## Task directions
In the data, find the word "pose" and copy out every line that has it.

### Records to process ###

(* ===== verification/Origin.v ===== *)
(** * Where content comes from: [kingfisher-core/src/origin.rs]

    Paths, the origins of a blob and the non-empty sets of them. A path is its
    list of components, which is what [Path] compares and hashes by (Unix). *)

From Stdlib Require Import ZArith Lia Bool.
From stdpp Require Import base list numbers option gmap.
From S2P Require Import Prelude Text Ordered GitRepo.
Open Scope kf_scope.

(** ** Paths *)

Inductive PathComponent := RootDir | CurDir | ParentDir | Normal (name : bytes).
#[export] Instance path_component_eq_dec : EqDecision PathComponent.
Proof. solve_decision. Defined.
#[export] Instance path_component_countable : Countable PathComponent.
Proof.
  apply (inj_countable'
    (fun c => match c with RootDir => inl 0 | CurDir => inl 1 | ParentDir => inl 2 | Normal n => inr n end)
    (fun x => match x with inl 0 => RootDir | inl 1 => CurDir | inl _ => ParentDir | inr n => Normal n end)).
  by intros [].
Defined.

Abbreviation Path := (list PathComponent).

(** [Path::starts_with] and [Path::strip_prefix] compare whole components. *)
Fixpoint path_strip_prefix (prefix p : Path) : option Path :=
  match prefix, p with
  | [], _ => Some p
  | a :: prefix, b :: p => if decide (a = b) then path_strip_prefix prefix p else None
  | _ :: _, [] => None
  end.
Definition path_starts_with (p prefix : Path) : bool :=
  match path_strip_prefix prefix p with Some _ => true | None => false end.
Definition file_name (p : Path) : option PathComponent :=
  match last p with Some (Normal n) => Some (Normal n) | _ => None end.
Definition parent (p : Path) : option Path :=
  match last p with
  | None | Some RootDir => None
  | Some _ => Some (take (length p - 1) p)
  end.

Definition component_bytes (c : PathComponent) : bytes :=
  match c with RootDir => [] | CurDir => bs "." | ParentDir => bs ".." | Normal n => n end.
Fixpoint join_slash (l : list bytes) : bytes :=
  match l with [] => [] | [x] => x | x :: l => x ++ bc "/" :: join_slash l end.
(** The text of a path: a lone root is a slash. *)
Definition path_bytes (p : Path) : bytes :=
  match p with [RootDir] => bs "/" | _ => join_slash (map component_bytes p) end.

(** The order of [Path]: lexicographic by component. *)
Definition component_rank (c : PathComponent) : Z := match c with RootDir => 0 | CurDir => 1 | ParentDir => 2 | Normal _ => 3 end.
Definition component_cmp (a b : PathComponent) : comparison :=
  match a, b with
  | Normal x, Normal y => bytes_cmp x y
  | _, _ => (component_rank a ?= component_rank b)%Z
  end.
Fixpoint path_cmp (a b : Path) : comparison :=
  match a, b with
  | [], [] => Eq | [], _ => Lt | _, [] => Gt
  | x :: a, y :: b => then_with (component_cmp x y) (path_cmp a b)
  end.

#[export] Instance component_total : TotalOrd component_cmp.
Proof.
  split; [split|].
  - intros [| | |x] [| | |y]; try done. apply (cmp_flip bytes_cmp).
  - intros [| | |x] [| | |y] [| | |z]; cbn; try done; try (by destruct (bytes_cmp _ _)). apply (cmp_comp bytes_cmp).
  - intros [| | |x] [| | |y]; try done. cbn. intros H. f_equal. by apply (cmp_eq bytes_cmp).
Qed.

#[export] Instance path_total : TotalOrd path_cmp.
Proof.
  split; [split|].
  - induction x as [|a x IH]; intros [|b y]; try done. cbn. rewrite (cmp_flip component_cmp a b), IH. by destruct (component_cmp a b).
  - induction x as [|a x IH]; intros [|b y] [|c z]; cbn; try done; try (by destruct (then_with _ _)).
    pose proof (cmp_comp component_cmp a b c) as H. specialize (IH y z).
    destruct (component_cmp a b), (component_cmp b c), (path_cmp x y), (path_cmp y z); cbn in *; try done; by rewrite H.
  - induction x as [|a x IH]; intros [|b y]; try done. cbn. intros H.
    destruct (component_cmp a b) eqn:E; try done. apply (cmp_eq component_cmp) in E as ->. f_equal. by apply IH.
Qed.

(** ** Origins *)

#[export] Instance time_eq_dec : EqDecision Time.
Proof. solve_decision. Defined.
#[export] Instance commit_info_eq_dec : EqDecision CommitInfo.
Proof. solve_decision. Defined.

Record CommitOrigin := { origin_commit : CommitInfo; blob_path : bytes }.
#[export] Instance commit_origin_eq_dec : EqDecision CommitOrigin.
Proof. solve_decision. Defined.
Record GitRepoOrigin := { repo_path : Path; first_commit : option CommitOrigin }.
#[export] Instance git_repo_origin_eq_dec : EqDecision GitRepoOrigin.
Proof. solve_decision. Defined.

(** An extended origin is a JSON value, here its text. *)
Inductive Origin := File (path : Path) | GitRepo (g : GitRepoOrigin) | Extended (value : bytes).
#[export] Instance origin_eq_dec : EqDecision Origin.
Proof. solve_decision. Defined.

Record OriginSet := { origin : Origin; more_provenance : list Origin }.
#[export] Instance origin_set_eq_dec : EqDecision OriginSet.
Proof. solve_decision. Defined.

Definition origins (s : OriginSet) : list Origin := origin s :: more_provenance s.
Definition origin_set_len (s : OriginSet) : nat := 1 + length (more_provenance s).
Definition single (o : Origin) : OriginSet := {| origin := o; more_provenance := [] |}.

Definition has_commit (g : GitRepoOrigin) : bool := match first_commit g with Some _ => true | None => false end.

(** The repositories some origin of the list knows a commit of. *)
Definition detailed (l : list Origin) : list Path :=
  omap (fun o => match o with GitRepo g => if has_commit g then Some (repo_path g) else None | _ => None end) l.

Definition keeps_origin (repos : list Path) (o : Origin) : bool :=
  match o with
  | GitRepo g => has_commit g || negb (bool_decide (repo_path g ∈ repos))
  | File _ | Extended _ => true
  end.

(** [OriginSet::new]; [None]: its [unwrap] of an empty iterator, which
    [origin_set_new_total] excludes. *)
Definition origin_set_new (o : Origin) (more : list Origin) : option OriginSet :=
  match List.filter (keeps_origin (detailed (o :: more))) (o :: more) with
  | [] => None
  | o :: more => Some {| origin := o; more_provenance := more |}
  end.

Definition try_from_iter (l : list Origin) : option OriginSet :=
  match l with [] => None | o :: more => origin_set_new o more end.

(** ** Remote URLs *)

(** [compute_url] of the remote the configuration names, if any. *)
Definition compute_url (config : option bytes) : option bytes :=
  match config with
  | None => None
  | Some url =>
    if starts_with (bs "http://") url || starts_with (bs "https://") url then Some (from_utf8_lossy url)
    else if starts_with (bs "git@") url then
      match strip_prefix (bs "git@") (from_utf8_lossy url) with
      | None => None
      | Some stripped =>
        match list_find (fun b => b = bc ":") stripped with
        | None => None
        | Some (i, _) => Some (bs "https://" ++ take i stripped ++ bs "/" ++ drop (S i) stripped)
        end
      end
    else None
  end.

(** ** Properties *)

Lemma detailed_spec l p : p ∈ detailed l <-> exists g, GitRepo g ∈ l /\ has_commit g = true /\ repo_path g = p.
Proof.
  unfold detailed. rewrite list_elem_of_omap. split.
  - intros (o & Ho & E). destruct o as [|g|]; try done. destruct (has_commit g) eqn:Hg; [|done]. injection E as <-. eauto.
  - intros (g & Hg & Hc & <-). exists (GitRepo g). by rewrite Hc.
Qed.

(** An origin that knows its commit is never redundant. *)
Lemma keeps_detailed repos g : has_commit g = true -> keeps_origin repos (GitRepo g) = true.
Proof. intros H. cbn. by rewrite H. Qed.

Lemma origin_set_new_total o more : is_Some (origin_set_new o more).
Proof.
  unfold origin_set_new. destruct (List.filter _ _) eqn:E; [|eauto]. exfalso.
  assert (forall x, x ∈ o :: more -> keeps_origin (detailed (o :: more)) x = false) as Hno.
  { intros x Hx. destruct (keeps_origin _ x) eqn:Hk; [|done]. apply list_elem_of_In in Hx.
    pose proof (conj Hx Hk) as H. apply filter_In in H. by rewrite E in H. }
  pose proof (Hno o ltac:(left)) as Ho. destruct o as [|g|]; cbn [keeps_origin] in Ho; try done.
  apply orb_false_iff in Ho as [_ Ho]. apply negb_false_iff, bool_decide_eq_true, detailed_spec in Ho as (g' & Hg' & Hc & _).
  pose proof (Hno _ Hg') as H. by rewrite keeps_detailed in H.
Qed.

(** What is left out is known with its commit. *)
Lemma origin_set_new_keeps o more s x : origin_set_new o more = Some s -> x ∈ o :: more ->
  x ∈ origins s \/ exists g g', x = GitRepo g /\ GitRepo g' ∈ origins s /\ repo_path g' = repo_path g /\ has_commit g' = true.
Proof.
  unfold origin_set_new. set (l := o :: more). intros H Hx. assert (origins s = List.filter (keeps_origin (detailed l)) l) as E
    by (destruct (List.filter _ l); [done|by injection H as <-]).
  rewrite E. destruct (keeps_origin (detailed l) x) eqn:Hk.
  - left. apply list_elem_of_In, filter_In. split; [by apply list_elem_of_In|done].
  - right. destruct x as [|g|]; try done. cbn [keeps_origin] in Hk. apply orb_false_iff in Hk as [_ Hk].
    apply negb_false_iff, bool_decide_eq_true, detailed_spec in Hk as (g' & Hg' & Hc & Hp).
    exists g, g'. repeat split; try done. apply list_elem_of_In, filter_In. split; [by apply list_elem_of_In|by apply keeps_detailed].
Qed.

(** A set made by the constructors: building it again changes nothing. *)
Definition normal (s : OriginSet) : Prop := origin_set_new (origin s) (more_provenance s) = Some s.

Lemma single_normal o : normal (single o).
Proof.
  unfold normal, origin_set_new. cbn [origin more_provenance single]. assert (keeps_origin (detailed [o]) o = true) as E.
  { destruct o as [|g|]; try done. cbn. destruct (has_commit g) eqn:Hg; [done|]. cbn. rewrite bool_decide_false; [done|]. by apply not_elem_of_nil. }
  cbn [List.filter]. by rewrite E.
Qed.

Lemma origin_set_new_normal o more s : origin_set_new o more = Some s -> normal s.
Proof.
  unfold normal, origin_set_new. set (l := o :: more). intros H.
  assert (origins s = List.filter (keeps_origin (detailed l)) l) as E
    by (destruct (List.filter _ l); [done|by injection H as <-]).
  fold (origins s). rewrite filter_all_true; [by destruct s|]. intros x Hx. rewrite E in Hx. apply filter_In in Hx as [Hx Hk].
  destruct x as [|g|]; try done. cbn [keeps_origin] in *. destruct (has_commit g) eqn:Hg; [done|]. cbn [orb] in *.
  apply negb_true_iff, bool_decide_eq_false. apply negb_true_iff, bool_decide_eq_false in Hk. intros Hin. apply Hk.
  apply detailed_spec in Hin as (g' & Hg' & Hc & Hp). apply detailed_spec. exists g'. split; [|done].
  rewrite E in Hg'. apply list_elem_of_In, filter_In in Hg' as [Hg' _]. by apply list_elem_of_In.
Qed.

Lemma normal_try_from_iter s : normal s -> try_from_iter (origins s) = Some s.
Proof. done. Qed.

###

## Solution for this problem
    pose proof (cmp_comp component_cmp a b c) as H. specialize (IH y z).
    pose proof (conj Hx Hk) as H. apply filter_In in H. by rewrite E in H. }
  pose proof (Hno o ltac:(left)) as Ho. destruct o as [|g|]; cbn [keeps_origin] in Ho; try done.
  pose proof (Hno _ Hg') as H. by rewrite keeps_detailed in H.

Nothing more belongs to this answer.